Garrison information
- Occupants: counts

= Birseck Castle =

Castle in Arlesheim, Switzerland

Birseck Castle (Burg Birseck) is located in the municipality of Arlesheim in the canton of Basel-Country. Birseck Castle is also called "Untere Burg Birseck" or "Vordere Burg Birseck" and is one of four castles on a slope called Birseck that confines the plain of the Birs river. The Eremitage building group that includes the castle is listed as a heritage site of national significance.

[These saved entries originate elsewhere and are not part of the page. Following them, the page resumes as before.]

Definition validate_mode (e : EdgeConfig) : res anyhow unit :=
  match mode e with
  | PublicAcme =>
      _ ← bail_if (negb (http_port e =? 80) || negb (https_port e =? 443))
            "public_acme mode requires host ports 80 and 443";
      email ← ok_or (acme_email e) "public_acme mode requires acme_email"%string;
      _ ← validate_email email;
      _ ← match acme_ca_server e with Some server => validate_https_url server | None => Ok tt end;
      bail_if (bool_decide (is_Some (certificate_path e)) || bool_decide (is_Some (private_key_path e)))
        "public_acme mode must not set certificate paths"
  | CustomCertificate =>
      _ ← bail_if (bool_decide (is_Some (acme_email e)) || bool_decide (is_Some (acme_ca_server e)))
            "custom_certificate mode must not set ACME fields";
      certificate ← ok_or (certificate_path e) "custom_certificate mode requires certificate_path"%string;
      _ ← validate_absolute_path certificate;
      key ← ok_or (private_key_path e) "custom_certificate mode requires private_key_path"%string;
      validate_absolute_path key
  | Local =>
      bail_if (bool_decide (is_Some (acme_email e)) || bool_decide (is_Some (acme_ca_server e)) ||
               bool_decide (is_Some (certificate_path e)) || bool_decide (is_Some (private_key_path e)))
        "local mode generates its own certificate and must not set certificate or ACME fields"
  end.

Definition validate_edge (e : EdgeConfig) : res anyhow unit :=
  _ ← check_all validate_domain (domains e);
  _ ← foldM insert_unique [] (domains e);
  _ ← bail_if ((http_port e =? 0) || (https_port e =? 0) || (http_port e =? https_port e))
        "edge HTTP and HTTPS ports must be distinct non-zero ports";
  _ ← validate_proxy_network (subnet e) (proxy_ipv4 e);
  validate_mode e.

(** ** Requests and secrets *)

Definition validate_and_split (r : InstallRequest) (state_root : text)
    : res anyhow (InstallationConfig * SecretInput) :=
  _ ← bail_if (negb (request_schema_version r =? CONFIG_SCHEMA_VERSION)) "unsupported configuration schema";
  _ ← validate_safe_token (request_release_version r) 64;
  _ ← bail_if (negb (bool_decide (request_update_channel r = str "stable")))
        "update_channel must be 'stable' in this release";
  _ ← validate_images (request_images r);
  _ ← validate_edge (request_edge r);
  _ ← validate_absolute_path state_root;
  let backups := default (join state_root (str "backups")) (request_backup_directory r) in
  _ ← validate_absolute_path backups;
  '(db, input) ← match request_database r with
                 | BundledRequest user db =>
                     _ ← validate_postgres_identifier user;
                     _ ← validate_postgres_identifier db;
                     Ok (Bundled user db, {| input_database_url := None |})
                 | ExternalRequest url =>
                     identity ← from_url url;
                     Ok (External identity, {| input_database_url := Some url |})
                 end;
  Ok ({| schema_version := CONFIG_SCHEMA_VERSION; release_version := request_release_version r;
         update_channel := request_update_channel r; installation_root := state_root;
         backup_directory := backups; images := request_images r; database := db;
         edge := request_edge r |}, input).

Definition is_bundled (d : DatabaseConfig) : bool := match d with Bundled _ _ => true | External _ => false end.

(** The random bytes that an operation draws. *)
Record Entropy := { id_bytes : list Z; jwt_bytes : list Z; key_bytes : list Z; api_bytes : list Z; password_bytes : list Z }.

Definition generate (rng : Entropy) (config : InstallationConfig) (input : SecretInput) : SecretConfig :=
  {| secret_schema_version := CONFIG_SCHEMA_VERSION;
     jwt_secret := random_hex (jwt_bytes rng); app_encryption_key := random_hex (key_bytes rng);
     rmm_server_api_key := random_hex (api_bytes rng);
     postgres_password := if is_bundled (database config) then Some (random_hex (password_bytes rng)) else None;
     external_database_url := input_database_url input |}.

Definition update_database_secret (rng : Entropy) (s : SecretConfig) (config : InstallationConfig)
    (input : SecretInput) : SecretConfig :=
  {| secret_schema_version := secret_schema_version s; jwt_secret := jwt_secret s;
     app_encryption_key := app_encryption_key s; rmm_server_api_key := rmm_server_api_key s;
     postgres_password :=
       if is_bundled (database config)
       then match postgres_password s with
            | None => Some (random_hex (password_bytes rng))
            | Some p => Some p
            end
       else None;
     external_database_url :=
       if is_bundled (database config) then None
       else match input_database_url input with Some u => Some u | None => external_database_url s end |}.

Definition validate_for (s : SecretConfig) (config : InstallationConfig) : res anyhow unit :=
  _ ← bail_if (negb (secret_schema_version s =? CONFIG_SCHEMA_VERSION)) "unsupported protected-secret schema";
  _ ← check_all (fun value => bail_if ((str_len value <? 64) || negb (bytes_all is_ascii_hexdigit value))
        "is malformed") [jwt_secret s; app_encryption_key s; rmm_server_api_key s];
  match database config with
  | Bundled _ _ =>
      password ← ok_or (postgres_password s) "bundled PostgreSQL password is missing"%string;
      bail_if ((str_len password <? 32) || negb (bytes_all is_ascii_hexdigit password))
        "bundled PostgreSQL password is malformed"
  | External identity =>
      url ← ok_or (external_database_url s) "external PostgreSQL URL is missing"%string;
      actual ← from_url url;
      bail_if (negb (bool_decide (actual = identity)))
        "external PostgreSQL URL identity does not match the protected installation configuration"
  end.
End url.

Definition redaction_values (s : SecretConfig) : list text :=
  [jwt_secret s; app_encryption_key s; rmm_server_api_key s] ++
  option_list (postgres_password s) ++ option_list (external_database_url s).
End Config.

(** ** Networks (network.rs) *)

Module Network.
Definition ipv4_range (value : text) : res anyhow (Z * Z) :=
  '(address, prefix) ← ok_or (split_once 47 value) "IPv4 network must use CIDR notation"%string;
  address ← ok_or (parse_ipv4 address) "invalid IPv4 network"%string;
  prefix ← ok_or (parse_uint u8_max prefix) "invalid IPv4 prefix"%string;
  _ ← bail_if (32 <? prefix) "invalid IPv4 prefix";
  let mask := if prefix =? 0 then 0 else Config.mask_of prefix in
  let start := Z.land address mask in
  Ok (start, Z.lor start (Config.not_u32 mask)).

Burg Reichenstein is the sister castle to Birseck and sits on a higher slope to the north.

==History==
It is likely that a fortification existed on the site of the current castle as early as the 12th century. However, there is no reliable evidence of this. The history of the present-day castle began when the Counts of Froburg [German] sought to expand their possessions in the southern Sisgau [German] region from the mid-12th century onward. As a countermeasure, Bishop Lütold von Rötteln [German] of Basel purchased a hill near the Niedermünster monastery in 1239 to build a fortress. By order of the bishop, the stone fortifications of Birseck Castle were erected as early as 1243–1244. During investigations of the masonry in the oldest preserved sections of the fortress, clear traces of a severe fire were discovered. From this, it can be concluded that Birseck Castle was built on the site of a former stone structure, reusing the remaining stones. The cause of the fire remains unknown.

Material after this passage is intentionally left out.